■ DATA:
================
Lemma returns_get m j t n st Q :
  store_ok (ls_kv st) ->
  (forall ids err kv', advances st kv' -> (forall t', t' <> t -> kept t' (ls_kv st) kv') ->
     (err = None -> 1 <= n /\ length ids = ids_wanted t (Z.to_nat n) /\ fresh_ids t m j ids (ls_kv st) kv') ->
     Q (ids, err) (set_kv kv' st)) ->
  returns (on_kv (TechProfileMgr_GetResourceID kv_fault (managers m) j t n)) st Q.
Proof.
  intros Hok HQ. unfold returns, on_kv. pose proof (GetResourceID_outcome m j t n _ Hok) as Ho.
  destruct (TechProfileMgr_GetResourceID _ _ _ _ _ _) as [[ids err] kv'].
  destruct Ho as (Hok' & Ht & Hk & Hid). apply HQ; [by split|done|]. intros He.
  destruct (Hid He) as (Hn & Hl & P & r & r' & HP & Hr & Hr' & Hx). split_and!; [done..|]. split; [apply Hx|].
  exists P, r, r'. split_and!; [done..|]. intros id Hin. split; [by apply (tk_new _ _ _ Hx)|].
  apply (tk_used _ _ _ Hx). by left.
Qed.

(** The alloc id of a new instance: a fresh one, or for a profile of one instance
    per ONU that of an instance the ONU has already. *)
Definition alloc_id_of (m : nat) (j : Z) (tp : TechProfile) (path : string) (a : Z) (st : LibState)
    (kv' : KVStore) : Prop :=
  match tpl_InstanceControl tp, getSingleInstanceTp m path st with
  | Some ic, Some other =>
      if bool_decide (ic_Onu ic = "multi-instance") then fresh_ids ALLOC_ID m j [a] (ls_kv st) kv'
      else sa_AllocId <$> UsScheduler other = Some a
  | _, _ => fresh_ids ALLOC_ID m j [a] (ls_kv st) kv'
  end.

Lemma returns_alloc m j tp path st :
  store_ok (ls_kv st) ->
  returns (choose_alloc_id kv_fault managers m j tp path) st (fun r st' =>
    exists kv', st' = set_kv kv' st /\ advances st kv' /\ (forall t, t <> ALLOC_ID -> kept t (ls_kv st) kv')
      /\ (r.2 = None -> exists a, r.1 = [a] /\ alloc_id_of m j tp path a st kv')).
Proof.
  intros Hok. apply returns_bind, returns_deref. intros ic Hic.
  assert ((bool_decide (ic_Onu ic = "multi-instance") = true \/ getSingleInstanceTp m path st = None) ->
    returns (take_alloc_id kv_fault managers m j) st (fun r st' =>
    exists kv', st' = set_kv kv' st /\ advances st kv' /\ (forall t, t <> ALLOC_ID -> kept t (ls_kv st) kv')
      /\ (r.2 = None -> exists a, r.1 = [a] /\ alloc_id_of m j tp path a st kv'))) as Htake.
  { intros Hc. apply returns_get; [done|]. intros ids err kv' Ha Hk Hid. exists kv'. split_and!; [done..|].
    cbn [fst snd]. intros He. destruct (Hid He) as (_ & Hl & Hf). destruct ids as [|a [|? ?]]; try done.
    exists a. split; [done|]. unfold alloc_id_of. rewrite Hic.
    destruct Hc as [-> | ->]; [by destruct (getSingleInstanceTp m path st)|done]. }
  destruct (bool_decide (ic_Onu ic = "multi-instance")) eqn:Hm; [by apply Htake; left|].
  apply returns_bind. change (returns (reads ?f) st ?Q) with (Q (f st) st). cbv beta.
  destruct (getSingleInstanceTp m path st) as [other|] eqn:Ho; [|by apply Htake; right].
  apply returns_bind, returns_deref. intros s Hs. apply returns_ret. exists (ls_kv st).
  split_and!; [by destruct st|by split; [|reflexivity]|by intros|]. intros _. exists (sa_AllocId s).
  split; [done|]. unfold alloc_id_of. by rewrite Hic, Ho, Hm, Hs.
Qed.

Lemma alloc_id_kept m j tp path a st kv1 kv2 :
  alloc_id_of m j tp path a st kv1 -> kept ALLOC_ID kv1 kv2 -> alloc_id_of m j tp path a st kv2.
Proof.
  unfold alloc_id_of. intros Ha Hk. repeat case_match; try done; by eapply fresh_ids_kept.
Qed.

(** The attributes of gem ports and schedulers, without their ids. *)
Abbreviation attributes := (fmap (unicast_gem 0)).
Abbreviation unnumbered := (fmap (scheduler_of 0)).

Definition unicast_attrs (tp : TechProfile) : list GemPortAttributes :=
  filter (fun a => isMulticastGem (gp_IsMulticast a) = false) (tpl_DownstreamGemPortAttributeList tp).
Definition multicast_attrs (tp : TechProfile) : list GemPortAttributes :=
  filter (fun a => isMulticastGem (gp_IsMulticast a) = true) (tpl_DownstreamGemPortAttributeList tp).

(** What an instance is made of: the attributes of its template, one alloc id for
    both schedulers, fresh gem ports that upstream and downstream share, and the
    multicast gem ports, which have no id. *)
Record instance_of (m : nat) (j : Z) (tp : TechProfile) (path : string) (inst : TechProfileInstance)
    (st : LibState) (kv' : KVStore) : Prop := {
  io_alloc : exists a, alloc_id_of m j tp path a st kv'
    /\ sa_AllocId <$> UsScheduler inst = Some a /\ sa_AllocId <$> DsScheduler inst = Some a;
  io_scheds : unnumbered (UsScheduler inst) = unnumbered (tpl_UsScheduler tp)
    /\ unnumbered (DsScheduler inst) = unnumbered (tpl_DsScheduler tp);
  io_gems : fresh_ids GEMPORT_ID m j (gem_ids inst) (ls_kv st) kv';
  io_count : Z.of_nat (length (gem_ids inst)) = tpl_NumGemPorts tp;
  io_up : attributes (UpstreamGemPortAttributeList inst)
          = attributes (take (length (gem_ids inst)) (tpl_UpstreamGemPortAttributeList tp));
  io_down : exists unicast,
    DownstreamGemPortAttributeList inst = unicast ++ (multicast_gem <$> multicast_attrs tp)
    /\ attributes unicast = attributes (take (length (gem_ids inst)) (unicast_attrs tp))
    /\ (unicast_attrs tp <> [] -> gp_GemportId <$> unicast = gem_ids inst);
}.

Lemma returns_allocate m name tp j path st :
  store_ok (ls_kv st) ->
  returns (allocateTPInstance kv_fault managers m name tp j path) st (fun o st' =>
    exists kv', st' = set_kv kv' st /\ advances st kv'
      /\ forall inst, o = Some inst -> instance_of m j tp path inst st kv').
Proof.
  intros Hok. apply returns_bind. eapply returns_mono; [by apply returns_alloc|].
  intros [ids err] st1 (kv1 & -> & [Hok1 Ht1] & Hk1 & Ha). destruct err as [e|].
  { apply returns_ret. by exists kv1. }
  destruct (Ha eq_refl) as (a & Ea & Hal). cbn [fst] in Ea. subst ids.
  apply returns_bind, returns_get; [done|]. intros gems err kv2 [Hok2 Ht2] Hk2 Hg. cbn [ls_kv set_kv] in *.
  assert (advances st kv2) as Had by (split; [done|by etrans]).
  destruct err as [e|]. { apply returns_ret. by exists kv2. }
  destruct (Hg eq_refl) as (Hn & Hlen & Hfresh). cbn [ids_wanted] in Hlen.
  apply returns_bind. eapply returns_mono; [apply returns_number_gems|]. intros up st' (-> & Hup & _ & Hupa).
  rewrite <-Hlen, take_ge in Hup by done.
  apply returns_bind. eapply (returns_mono _ _ (fun dn st' => st' = set_kv kv2 (set_kv kv1 st)
    /\ attributes dn = attributes (take (length gems) (unicast_attrs tp))
    /\ (unicast_attrs tp <> [] -> gp_GemportId <$> dn = gems))).
  { unfold unicast_attrs. destruct (filter _ _) as [|u us] eqn:Eu.
    { apply returns_ret. by rewrite take_nil. }
    eapply returns_mono; [apply returns_number_gems|]. intros dn st' (-> & Hd & _ & Hda).
    rewrite <-Hlen, take_ge in Hd by done. by rewrite Hlen. }
  intros dn st' (-> & Hda & Hd).
  apply returns_bind, returns_index. intros a' [= <-].
  apply returns_bind, returns_deref. intros us Hus. apply returns_bind, returns_deref. intros ds Hds.
  apply returns_ret. exists kv2. split_and!; [by destruct st|done|]. intros inst [= <-].
  split; unfold gem_ids; cbn [UsScheduler DsScheduler UpstreamGemPortAttributeList DownstreamGemPortAttributeList].
  - exists a. split_and!; [|done..]. eapply alloc_id_kept; [done|by apply Hk2].
  - by rewrite Hus, Hds.
  - rewrite Hup. eapply fresh_ids_kept; [by apply Hk1|done|reflexivity].
  - rewrite Hup. lia.
  - by rewrite Hup, Hlen.
  - exists dn. by rewrite Hup.
Qed.

(** Only the pools and the cached instances matter. *)
Lemma fresh_ids_ext t m j ids kv0 kv0' kv1 kv1' :
  kv_data kv0' = kv_data kv0 -> kv_data kv1' = kv_data kv1 ->
  fresh_ids t m j ids kv0 kv1 -> fresh_ids t m j ids kv0' kv1'.
Proof. unfold fresh_ids. by intros -> ->. Qed.

Lemma instance_of_ext m j tp path inst st kv st' kv' :
  ls_tpInstanceMap st' = ls_tpInstanceMap st -> kv_data (ls_kv st') = kv_data (ls_kv st) ->
  kv_data kv' = kv_data kv -> instance_of m j tp path inst st kv -> instance_of m j tp path inst st' kv'.
Proof.
  intros Hm Hk Hk' [H1 H2 H3 H4 H5 H6]. split; try done; [|by eapply fresh_ids_ext].
  destruct H1 as (a & Ha & Hs). exists a. split; [|done]. revert Ha.
  unfold alloc_id_of, getSingleInstanceTp. rewrite Hm. repeat case_match; try done; by apply fresh_ids_ext.
Qed.

Lemma advances_ext st st' kv kv' :
  kv_data (ls_kv st') = kv_data (ls_kv st) -> kv_data kv' = kv_data kv -> advances st kv -> advances st' kv'.
Proof.
  intros Hk Hk' [H1 H2]. split; [unfold store_ok; by rewrite Hk'|]. intros P r Hr. rewrite Hk in Hr.
  rewrite Hk'. by apply H2.
Qed.

(** The template an instance is made from. *)
Definition found_template (m : nat) (tpID : Z) (st : LibState) : option TechProfile :=
  match ls_tpMap st !! (m, tpID) with
  | Some tp => Some tp
  | None => match kv_fault (kv_calls (ls_kv st)) with
            | Some _ => None
            | None => templates (kv_calls (ls_kv st)) tpID
            end
  end.

Definition used_template (m : nat) (tpID : Z) (st : LibState) : TechProfile :=
  match found_template m tpID st with
  | Some tp => match validateInstanceControlAttr <$> tpl_InstanceControl tp with
               | Some None => tp
               | _ => getDefaultTechProfile
               end
  | None => getDefaultTechProfile
  end.

Lemma returns_template m tpID st :
  returns (found ← getTPFromKVStore kv_fault templates m tpID; choose_template found) st (fun tp st' =>
    tp = used_template m tpID st /\ exists kv', st' = set_kv kv' st /\ kv_data kv' = kv_data (ls_kv st)).
Proof.
  unfold used_template, found_template. apply returns_bind, returns_bind.
  change (returns (reads ?f) st ?Q) with (Q (f st) st). cbv beta.
  assert (forall o st', (exists kv', st' = set_kv kv' st /\ kv_data kv' = kv_data (ls_kv st)) ->
    returns (choose_template o) st' (fun tp st' =>
      tp = match o with
           | Some tp => match validateInstanceControlAttr <$> tpl_InstanceControl tp with
                        | Some None => tp | _ => getDefaultTechProfile end
           | None => getDefaultTechProfile
           end /\ exists kv', st' = set_kv kv' st /\ kv_data kv' = kv_data (ls_kv st))) as Hch.
  { intros [tp|] st' Hst'; [|by apply returns_ret]. apply returns_bind, returns_deref. intros ic ->. cbn.
    by destruct (validateInstanceControlAttr ic). }
  destruct (ls_tpMap st !! (m, tpID)) as [tp|].
  - apply returns_ret, Hch. exists (ls_kv st). by destruct st.
  - unfold returns at 1, on_kv. apply Hch. by eexists.
Qed.

(** What creating an instance returns, with the state it leaves. *)
Definition created (m : nat) (tpID : Z) (name : string) (j : Z) (st : LibState)
    (r : option TechProfileInstance * option GoError) (st' : LibState) : Prop :=
  let path := GetTechProfileInstanceKey technology tpID name in
  advances st (ls_kv st')
  /\ match r with
     | (Some inst, None) =>
         uniPortNameFormat name = true
         /\ instance_of m j (used_template m tpID st) path inst st (ls_kv st')
         /\ ls_tpMap st' = <[(m, tpID) := used_template m tpID st]> (ls_tpMap st)
         /\ ls_tpInstanceMap st' = <[(m, path) := inst]> (ls_tpInstanceMap st)
         /\ exists a, sa_AllocId <$> UsScheduler inst = Some a
              /\ ls_resources st' = <[path := {| ri_TpId := tpID; ri_SubscriberIdentifier := name;
                                                 ri_AllocId := a; ri_GemportIds := gem_ids inst |}]> (ls_resources st)
     | (None, Some _) =>
         ls_tpInstanceMap st' = ls_tpInstanceMap st /\ ls_resources st' = ls_resources st
     | _ => False
     end.

Lemma returns_create m tpID name j st :
  store_ok (ls_kv st) ->
  returns (CreateTechProfileInstance kv_fault technology managers templates m tpID name j) st
    (created m tpID name j st).
Proof.
  intros Hok. unfold CreateTechProfileInstance. cbv zeta. set (path := GetTechProfileInstanceKey technology tpID name).
  destruct (uniPortNameFormat name) eqn:Hname; cbn [negb].
  2: { apply returns_ret. split; [by split|done]. }
  apply returns_assoc, returns_bind. eapply returns_mono; [apply returns_template|].
  intros tp st1 (-> & kv1 & -> & Hkv1). set (tp := used_template m tpID st). apply returns_bind.
  change (returns (updates ?f) ?s ?Q) with (Q tt (f s)). cbv beta.
  set (st2 := set_tpMap _ (set_kv kv1 st)).
  apply returns_bind. eapply returns_mono; [apply returns_allocate; unfold store_ok; cbn; by rewrite Hkv1|].
  intros o st3 (kv3 & -> & Had & Ho). apply (advances_ext _ st _ kv3) in Had; [|done..].
  destruct o as [inst|]; [|by apply returns_ret]. specialize (Ho inst eq_refl).
  apply (instance_of_ext _ _ _ _ _ _ _ st kv3) in Ho; [|done..].
  apply returns_bind. change (returns (updates ?f) ?s ?Q) with (Q tt (f s)). cbv beta.
  apply returns_bind, returns_deref. intros us Hus. apply returns_bind.
  unfold returns at 1, addResourceInstanceToKVStore. cbn [ls_kv set_tpInstanceMap set_kv].
  destruct (kv_fault (kv_calls kv3)) as [[e made]|].
  - by do 2 (apply returns_bind; eapply returns_mono; [apply returns_any|intros ? ? _]).
  - apply returns_ret. split; [by apply (advances_ext st _ kv3)|]. split_and!; try done.
    + apply (instance_of_ext _ _ _ _ _ st kv3); try done.
    + exists (sa_AllocId us). by rewrite Hus.
Qed.

End effects.

(** ** The implementation of the interfaces *)

Section environment.
Variable answers : list Request -> Request -> Code * string.
Variables rand clocks : nat -> Z.
Variable kv_fault : nat -> option (GoError * bool).
Variable technology : string.
(** The manager of pools behind each of [om.rsrMgr]. *)
Variable managers : nat -> PoolManager.
Variable templates : nat -> Z -> option TechProfile.

(** Every resource manager of the program with a profile manager of its own. *)
#[local] Instance library : Env := {|
  device := answers; rand_src := rand; clock := clocks;
  tp_state := LibState;
  tp_GetResourceID := fun m j t n st =>
    let '(r, kv) := TechProfileMgr_GetResourceID kv_fault (managers m) j t n (ls_kv st) in (r, set_kv kv st);
  tp_CreateTechProfileInstance := CreateTechProfileInstance kv_fault technology managers templates;
|}.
================
■ ACTION ITEM: The lines to copy run from the start of the records above through the line holding "returns (choose_alloc_id kv_fault"; give them exactly, both ends included, and nothing else.

■ TASK ANSWER:
Lemma returns_get m j t n st Q :
  store_ok (ls_kv st) ->
  (forall ids err kv', advances st kv' -> (forall t', t' <> t -> kept t' (ls_kv st) kv') ->
     (err = None -> 1 <= n /\ length ids = ids_wanted t (Z.to_nat n) /\ fresh_ids t m j ids (ls_kv st) kv') ->
     Q (ids, err) (set_kv kv' st)) ->
  returns (on_kv (TechProfileMgr_GetResourceID kv_fault (managers m) j t n)) st Q.
Proof.
  intros Hok HQ. unfold returns, on_kv. pose proof (GetResourceID_outcome m j t n _ Hok) as Ho.
  destruct (TechProfileMgr_GetResourceID _ _ _ _ _ _) as [[ids err] kv'].
  destruct Ho as (Hok' & Ht & Hk & Hid). apply HQ; [by split|done|]. intros He.
  destruct (Hid He) as (Hn & Hl & P & r & r' & HP & Hr & Hr' & Hx). split_and!; [done..|]. split; [apply Hx|].
  exists P, r, r'. split_and!; [done..|]. intros id Hin. split; [by apply (tk_new _ _ _ Hx)|].
  apply (tk_used _ _ _ Hx). by left.
Qed.

(** The alloc id of a new instance: a fresh one, or for a profile of one instance
    per ONU that of an instance the ONU has already. *)
Definition alloc_id_of (m : nat) (j : Z) (tp : TechProfile) (path : string) (a : Z) (st : LibState)
    (kv' : KVStore) : Prop :=
  match tpl_InstanceControl tp, getSingleInstanceTp m path st with
  | Some ic, Some other =>
      if bool_decide (ic_Onu ic = "multi-instance") then fresh_ids ALLOC_ID m j [a] (ls_kv st) kv'
      else sa_AllocId <$> UsScheduler other = Some a
  | _, _ => fresh_ids ALLOC_ID m j [a] (ls_kv st) kv'
  end.

Lemma returns_alloc m j tp path st :
  store_ok (ls_kv st) ->
  returns (choose_alloc_id kv_fault managers m j tp path) st (fun r st' =>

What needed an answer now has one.